Collect each line of the records containing the string "awsServiceAndName".
+++
(* ===== verification/Transport.v ===== *)
(** * Headers and logging of requests (aws_sts.go, log_handler.go, aws_sdk.go)

    The middleware that is not for the Finalize step: the headers that the client of STS
    adds to its requests, and the log lines of requests and responses. *)

From S2P Require Import Prelude GoLib Effects AwsApi Middleware Startup StartupFacts.
From Stdlib Require Import Ascii.
Import Strings Strconv Errors.

(** ** Headers (net/http) *)
Abbreviation Header := (gmap string (list string)).

(** The bytes of a token of HTTP. *)
Definition validHeaderFieldByte (c : ascii) : bool :=
  is_upper c || is_lower c || is_digit c || existsb (Ascii.eqb c) (String.list_ascii_of_string "!#$%&'*+-.^_`|~").

Fixpoint canonicalKey (upper : bool) (a : string) : string :=
  match a with
  | EmptyString => EmptyString
  | String c a => String (if upper then upper_byte c else lower_byte c) (canonicalKey (Ascii.eqb c "-") a)
  end.

(** A name that is not a token is left as it is. *)
Definition CanonicalMIMEHeaderKey (a : string) : string :=
  if all_bytes validHeaderFieldByte a then canonicalKey true a else a.

Definition Header_Set (h : Header) (key value : string) : Header :=
  <[CanonicalMIMEHeaderKey key := [value]]> h.

(** ** The Build step *)

(** A request of the transport: one of HTTP, or of another type. *)
Inductive transportRequest :=
  | HTTPRequest (header : Header)
  | OtherRequest (type : string).

Section build.
Context {GR : GoRange} {T A : Type}.

(** [T] is what the rest of the stack changes. *)
Definition buildHandler : Type := T → transportRequest → T * result A.

Record BuildMiddleware := mkBuildMiddleware {
  bm_ID : string;
  bm_HandleBuild : buildHandler → buildHandler
}.

Definition build (step : list BuildMiddleware) (next : buildHandler) : buildHandler :=
  foldr bm_HandleBuild next step.

Definition setHeaders (headers : gmap string string) (h : Header) : Header :=
  foldl (λ h '(k, v), Header_Set h k v) h (range_map headers).

Definition HandleBuild (headers : gmap string string) (next : buildHandler) : buildHandler := λ s r,
  match r with
  | OtherRequest type => (s, Err (Errorf "unrecognized transport type %T" [type]))
  | HTTPRequest header => next s (HTTPRequest (setHeaders headers header))
  end.

Definition withStsHeadersMiddleware (headers : gmap string string) : BuildMiddleware :=
  mkBuildMiddleware "withStsHeadersMiddleware" (HandleBuild headers).

(** [Add m After] *)
Definition WithStsHeadersMiddleware (headers : gmap string string) (step : list BuildMiddleware) :
    list BuildMiddleware := step ++ [withStsHeadersMiddleware headers].

(** *** What is sent *)
Lemma build_after headers step next :
  build (WithStsHeadersMiddleware headers step) next = build step (HandleBuild headers next).
Proof. unfold build, WithStsHeadersMiddleware. by rewrite foldr_app. Qed.

Lemma set_other (l : list (string * string)) (h : Header) k :
  (∀ k' v, (k', v) ∈ l → CanonicalMIMEHeaderKey k' ≠ k) →
  foldl (λ h '(k, v), Header_Set h k v) h l !! k = h !! k.
Proof.
  revert h. induction l as [|[k' v] l IH]; intros h Hl; [done|]. cbn [foldl]. rewrite IH by set_solver.
  apply lookup_insert_ne. set_solver.
Qed.

Lemma set_one (l : list (string * string)) (h : Header) k v :
  (k, v) ∈ l → (∀ k' v', (k', v') ∈ l → CanonicalMIMEHeaderKey k' = CanonicalMIMEHeaderKey k → v' = v) →
  foldl (λ h '(k, v), Header_Set h k v) h l !! CanonicalMIMEHeaderKey k = Some [v].
Proof.
  induction l as [|[k' v'] l IH] using rev_ind; intros Hin Hv; [set_solver|]. rewrite foldl_app. cbn [foldl].
  unfold Header_Set at 1. destruct (decide (CanonicalMIMEHeaderKey k' = CanonicalMIMEHeaderKey k)) as [E|E].
  - rewrite E, lookup_insert_eq. rewrite (Hv k' v'); [done|set_solver|done].
  - rewrite lookup_insert_ne by done. apply IH; [|set_solver].
    apply elem_of_app in Hin as [?|[= <- <-]%list_elem_of_singleton]; done.
Qed.

Lemma setHeaders_set headers h k v :
  headers !! k = Some v →
  (∀ k' v', headers !! k' = Some v' → CanonicalMIMEHeaderKey k' = CanonicalMIMEHeaderKey k → v' = v) →
  setHeaders headers h !! CanonicalMIMEHeaderKey k = Some [v].
Proof.
  intros Hk Hv. apply set_one; [by apply elem_of_range_map|]. intros k' v' H%elem_of_range_map. by apply Hv.
Qed.

Lemma setHeaders_other headers h k :
  (∀ k' v, headers !! k' = Some v → CanonicalMIMEHeaderKey k' ≠ k) → setHeaders headers h !! k = h !! k.
Proof. intros Hk. apply set_other. intros k' v H%elem_of_range_map. by eapply Hk. Qed.
End build.
Arguments buildHandler : clear implicits.
Arguments BuildMiddleware : clear implicits.

(** ** Logging *)

(** What came back over the transport. *)
Inductive rawResponse :=
  | HTTPResponse (statusCode : Z)
  | OtherResponse (type : string).

Section logging.
Context {T A I : Type}.

(** Handlers of the Deserialize step answer with the raw response; those of the Serialize
    step get the parameters of the operation. *)
Definition deserializeHandler : Type := T → T * (rawResponse * result A).
Definition serializeHandler : Type := T → I → T * result A.

(** [smithy.DeserializationError] *)
Definition DeserializationError (err : error) : error := Wrapf "deserialization failed, %v" [Error err] err.

Definition awsServiceAndName (serviceID operation : string) : string * string :=
  (serviceID, if String.eqb operation "" then "?" else operation).

(** [log] adds a line to the log, which is part of [T]. *)
Context (log : string → T → T).

Definition awsValidateResponseHandlerLoggerMiddleware (rq : requestContext) (next : deserializeHandler) :
    deserializeHandler := λ s,
  let '(s, (response, err)) := next s in
  match response with
  | OtherResponse type => (s, (response, Err (DeserializationError (Errorf "unknown transport type %T" [type]))))
  | HTTPResponse statusCode =>
     let (service, name) := awsServiceAndName (rq_service rq) (rq_operation rq) in
     (log (Sprintf "AWS API ValidateResponse: %s %s %d" [service; name; Itoa statusCode]) s, (response, err))
  end.

Definition awsSendHandlerLoggerMiddleware (rq : requestContext) (format : I → string) (next : serializeHandler) :
    serializeHandler := λ s input,
  let (service, name) := awsServiceAndName (rq_service rq) (rq_operation rq) in
  next (log (Sprintf "AWS API Send: %s %s %v" [service; name; format input]) s) input.
End logging.

(** Between HTTP and the operation, both middlewares only log. *)
Lemma logging_transparent {T A I} (log : string → T → T) rq (format : I → string)
    (next : @deserializeHandler T A) (forward : @serializeHandler T A I) s input :
  (∀ s, ∃ code, (next s).2.1 = HTTPResponse code) →
  (awsValidateResponseHandlerLoggerMiddleware log rq next s).2 = (next s).2 ∧
  (∃ line, awsSendHandlerLoggerMiddleware log rq format forward s input = forward (log line s) input).
Proof.
  intros Hh. split; [|by eexists]. unfold awsValidateResponseHandlerLoggerMiddleware.
  destruct (Hh s) as [code E]. destruct (next s) as [s' [response r]]. cbn in E. by subst.
Qed.

(** ** The client of STS *)
Section sts.
Context {GR : GoRange}.
Definition sourceAccount := CanonicalMIMEHeaderKey "x-amz-source-account".
Definition sourceArn := CanonicalMIMEHeaderKey "x-amz-source-arn".

(** The headers of a request as the client sends it that had the headers [h] before. *)
Definition sts_request (role : ARN) (sourceARN : string) (h h' : Header) : Prop :=
  h' !! sourceAccount = Some [arn_AccountID role] ∧
  h' !! sourceArn = (if String.eqb sourceARN "" then h !! sourceArn else Some [sourceARN]) ∧
  ∀ k, k ≠ sourceAccount → k ≠ sourceArn → h' !! k = h !! k.

Lemma sts_request_set role sourceARN h :
  let headers : gmap string string := {["x-amz-source-account" := arn_AccountID role]} in
  sts_request role sourceARN h (setHeaders
    (if negb (String.eqb sourceARN "") then <["x-amz-source-arn" := sourceARN]> headers else headers) h).
Proof.
  intros headers. set (all := if negb _ then _ else _).
  assert (∀ k v, all !! k = Some v ↔ k = "x-amz-source-account" ∧ v = arn_AccountID role ∨
    k = "x-amz-source-arn" ∧ v = sourceARN ∧ sourceARN ≠ "") as Hall.
  { intros k v. unfold all, headers. destruct (String.eqb_spec sourceARN "") as [->|Hs]; cbn [negb].
    - rewrite lookup_singleton_Some. naive_solver.
    - rewrite lookup_insert_Some, lookup_singleton_Some. naive_solver. }
  split_and!.
  - apply setHeaders_set; [apply Hall; by left|]. intros k v [[-> ->]|[-> _]]%Hall; [done|by vm_compute].
  - destruct (String.eqb_spec sourceARN "") as [E|E].
    + apply setHeaders_other. intros k v [[-> ->]|(_ & _ & ?)]%Hall; [by vm_compute|done].
    + apply setHeaders_set; [apply Hall; by right|]. intros k v [[-> ->]|(-> & -> & _)]%Hall; [by vm_compute|done].
  - intros k H1 H2. apply setHeaders_other. intros k' v [[-> ->]|[-> _]]%Hall; intros <-; [by apply H1|by apply H2].
Qed.

(** Every request of the client carries the account of the role and, where one is
    configured, the ARN of the source; its other headers are left alone. What the SDK does
    in the Build step comes before. *)
Theorem NewStsClient_headers region roleARN sourceARN :
  wp (NewStsClient region roleARN sourceARN) (λ _ o, ∀ client, o = Done (Ok client) →
    sts_region client = region ∧ ∃ role, Parse roleARN = Ok role ∧
    ∀ {T A} (step : list (BuildMiddleware T A)) (send : buildHandler T A), ∃ send',
      build (WithStsHeadersMiddleware (sts_headers client) step) send = build step send' ∧
      ∀ s h, ∃ h', sts_request role sourceARN h h' ∧ send' s (HTTPRequest h) = send s (HTTPRequest h')) [].
Proof.
  unfold NewStsClient. rewrite wp_try. cbn [call wp]. intros [[]|e]; [|done].
  destruct (Parse roleARN) as [role|e]; cbn [wp]; [|done].
  intros client [= <-]. split; [done|]. exists role. split; [done|]. intros T A step send. cbn [sts_headers].
  eexists. split; [apply build_after|]. intros s h. eexists. split; [apply sts_request_set|done].
Qed.
End sts.

(** A client of a configured role: the names are in their canonical form. *)
Example sts_headers_sent :
  match (run start_handler (NewStsClient "us-east-1" "arn:aws:iam::123456789012:role/ccm" "arn:aws:eks:us-east-1:123456789012:cluster/blue") tt []).1.1 with
  | Done (Ok client) =>
     setHeaders (GR := trie_order) (sts_headers client) {["Host" := ["sts.us-east-1.amazonaws.com"]]} =
     {["Host" := ["sts.us-east-1.amazonaws.com"];
       "X-Amz-Source-Account" := ["123456789012"];
       "X-Amz-Source-Arn" := ["arn:aws:eks:us-east-1:123456789012:cluster/blue"]]}
  | _ => False
  end.
Proof. vm_compute. reflexivity. Qed.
+++
# Exercise result:
Definition awsServiceAndName (serviceID operation : string) : string * string :=
     let (service, name) := awsServiceAndName (rq_service rq) (rq_operation rq) in
  let (service, name) := awsServiceAndName (rq_service rq) (rq_operation rq) in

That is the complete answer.